======== Supplied material ========

Lemma rank_largest_smallest (k : Z) (r : Q) (l : list Q) :
  rank_from_largest k r l -> rank_from_smallest (Z.of_nat (length l) - k + 1) r l.
Proof.
  intros [Hin [Hlo Hhi]]. split; [done|].
  pose proof (count_if_compl (fun x => Qle_bool r x) l) as H1.
  pose proof (count_if_compl (fun x => Qle_bool x r) l) as H2.
  unfold Qltb in *. lia.
Qed.

Section ScalingProps.
Context `{ops : TransformOps}.

(** C3 (amended).  Without a source key the factor is 1.0; with the source
    key [scaling_factor] the stored value passes through.  Otherwise, for a
    source tensor whose modulus has [N] elements: with no percentile (or a
    zero one) the factor is the maximum magnitude; with a percentile [p]
    the factor is the magnitude of rank [int((1 - p) * N) + 1] counted from
    the largest (the product taken in binary64), that is of rank
    [N - int((1 - p) * N)] counted from the smallest. *)
Theorem ComputeScalingFactor_selects
    (normalize_key : option string) (percentile : option spec_float)
    (scaling_factor_key : string) (sample : gmap string value) :
  let call :=
    ComputeScalingFactor_call normalize_key percentile scaling_factor_key sample in
  ((normalize_key = None \/ normalize_key = Some "") ->
     call = Return (<[scaling_factor_key := VFloat 1]> sample)) /\
  (forall v, normalize_key = Some "scaling_factor" ->
     sample !! "scaling_factor" = Some v ->
     call = Return (<[scaling_factor_key := v]> sample)) /\
  (forall nk t,
     normalize_key = Some nk -> nk <> "scaling_factor" -> nk <> "" ->
     sample !! nk = Some (VTensor t) ->
     let mags := data (modulus None t) in
     ((percentile = None \/ exists p, percentile = Some p /\ f64_truthy p = false) ->
      mags <> [] ->
      exists m,
        call = Return (<[scaling_factor_key := VTensor (scalar_tensor m)]> sample) /\
        is_maximum m mags) /\
     (forall p k,
        percentile = Some p -> f64_truthy p = true ->
        percentile_rank p (length mags) = Return k ->
        1 <= k <= Z.of_nat (length mags) ->
        exists r,
          call = Return (<[scaling_factor_key := VTensor (scalar_tensor r)]> sample) /\
          rank_from_largest k r mags /\
          rank_from_smallest (Z.of_nat (length mags) - k + 1) r mags)).
Proof.
  intros call. unfold call, ComputeScalingFactor_call. split; [|split].
  - intros [-> | ->]; reflexivity.
  - intros v -> Hv. simpl. unfold getitem. by rewrite Hv.
  - intros nk t -> Hsf Hempty Ht. cbv zeta.
    apply String.eqb_neq in Hsf, Hempty. rewrite Hsf, Hempty.
    rewrite (get_tensor_Some _ _ _ Ht). simpl. split.
    + intros Hp Hne.
      destruct (tensor_max_spec _ Hne) as (m & Hm & Hmax).
      exists m. split; [|done].
      destruct Hp as [-> | (p & -> & Hp)]; [|rewrite Hp]; by rewrite Hm.
    + intros p k -> Hp Hrank Hk.
      rewrite Hp, length_map, Hrank. simpl.
      destruct (kthvalue_neg_rank _ _ Hk) as (v & Hv & Hr).
      rewrite Hv. simpl. exists (- v)%Q. split; [done|]. split; [done|].
      by apply rank_largest_smallest.
Qed.
(** * Order placement of the e-commerce backend

    A shallow embedding of the [POST /orders] route of the Express server
    (and of [PUT /products/:id], the route that edits a catalog price),
    together with the store the routes talk to through [pool.query].

    The server is asynchronous JavaScript: a handler runs until its next
    [await pool.query(...)], the statement is executed by the database, and
    the handler resumes with the rows.  A handler is therefore embedded as a
    tree of statements ([prog]); one interpreter runs a handler alone, with
    statements that may throw ([run]), another interleaves the statements of
    two handlers on the same store ([interleave]).

    Keys are integers, generated keys count up from 1; a quantity in a
    request is an integer or absent; prices are [decimal(10,2)] values kept
    in hundredths, and become JavaScript numbers where the handler
    multiplies them.  Columns no statement of the two routes reads or
    compares ([created_at]) are left out. *)

From Stdlib Require Import ZArith List Floats Lia.
From stdpp Require Import gmap list strings.

Open Scope Z_scope.

(** ** JavaScript numbers

    A JavaScript [Number] is an IEEE-754 binary64 value: Rocq's primitive
    [float], with the same round-to-nearest-even [+], [*] and [/]. *)

Module JS.

Definition number := float.

(** The [Number] of an integer: the nearest binary64 value, ties to even,
    an infinity when the integer is too large. *)
Definition of_Z (z : Z) : number :=
  SF2Prim (binary_normalize prec emax z 0 false).
(** * WebOsFHE: a shallow embedding of the contract [WebOsFHE.sol]

    The contract keeps a registry of encrypted processes and correlates
    decryption requests sent to an external oracle with the callbacks that
    resolve them.  Every public function of the contract is embedded as a
    computation in a small state-and-error monad; a transaction runs such a
    computation and either commits its storage writes and events, or reverts
    to the storage it started from. *)

From Stdlib Require Import ZArith Lia.
From Stdlib.Strings Require Import Byte.
From stdpp Require Import base option list strings gmap.

Local Open Scope string_scope.
Local Open Scope list_scope.
Local Open Scope Z_scope.

(** ** Machine integers *)

(** [uint256] and [uint8] values are integers in range.  Solidity 0.8 checks
    [+] and [*]: a result out of range aborts with [Panic(0x11)]. *)
Definition MAX_UINT256 : Z := 2 ^ 256 - 1.

Definition uint8 (x : Z) : Z := x mod 2 ^ 8.

Definition is_uint256 (x : Z) : Prop := 0 <= x <= MAX_UINT256.

(** ** Data model *)

(** [euint32] is a 32-byte ciphertext handle; so is [bytes32]. *)
Abbreviation euint32 := Z (only parsing).
Abbreviation bytes32 := Z (only parsing).
Abbreviation bytes := (list byte) (only parsing).

Record EncryptedProcess := {
  id : Z;
  encryptedCode : euint32;
  encryptedMemory : euint32;
  encryptedState : euint32;
  timestamp : Z
}.

Record ProcessResult := {
  encryptedOutput : euint32;
  encryptedExecutionTime : euint32
}.

Record DecryptedProcess := {
  code : string;
  memory : string;
  state : string;
  isRevealed : bool
}.

(** A mapping read at a key that was never written gives the zero value of
    the value type. *)
Class ZeroValue (V : Type) := zero_value : V.

#[global] Instance uint_zero : ZeroValue Z := 0.

#[global] Instance EncryptedProcess_zero : ZeroValue EncryptedProcess :=
  {| id := 0; encryptedCode := 0; encryptedMemory := 0;
     encryptedState := 0; timestamp := 0 |}.

#[global] Instance ProcessResult_zero : ZeroValue ProcessResult :=
  {| encryptedOutput := 0; encryptedExecutionTime := 0 |}.

#[global] Instance DecryptedProcess_zero : ZeroValue DecryptedProcess :=
  {| code := ""; memory := ""; state := ""; isRevealed := false |}.

(** [m[k]] for a [mapping(uint256 => V)]. *)
Definition read {V} `{ZeroValue V} (m : gmap Z V) (k : Z) : V :=
  default zero_value (m !! k).

(** The storage of the contract. *)
Record Storage := {
  processCount : Z;
  encryptedProcesses : gmap Z EncryptedProcess;
  decryptedProcesses : gmap Z DecryptedProcess;
  processResults : gmap Z ProcessResult;
  requestToProcessId : gmap Z Z
}.

Definition initial_storage : Storage :=
  {| processCount := 0; encryptedProcesses := ∅; decryptedProcesses := ∅;
     processResults := ∅; requestToProcessId := ∅ |}.

Inductive Event :=
  | ProcessCreated (id timestamp : Z)
  | ExecutionRequested (processId : Z)
  | ExecutionCompleted (processId : Z)
  | DecryptionRequested (processId : Z)
  | ProcessDecrypted (processId : Z).

(** The two callbacks a decryption request can name. *)
Inductive Selector :=
  | decryptProcess_selector
  | decryptExecutionResult_selector.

========

Problem statement
Which lines of the records above contain the word "forall"? Report each one.

Solved exercise
  (forall v, normalize_key = Some "scaling_factor" ->
  (forall nk t,
     (forall p k,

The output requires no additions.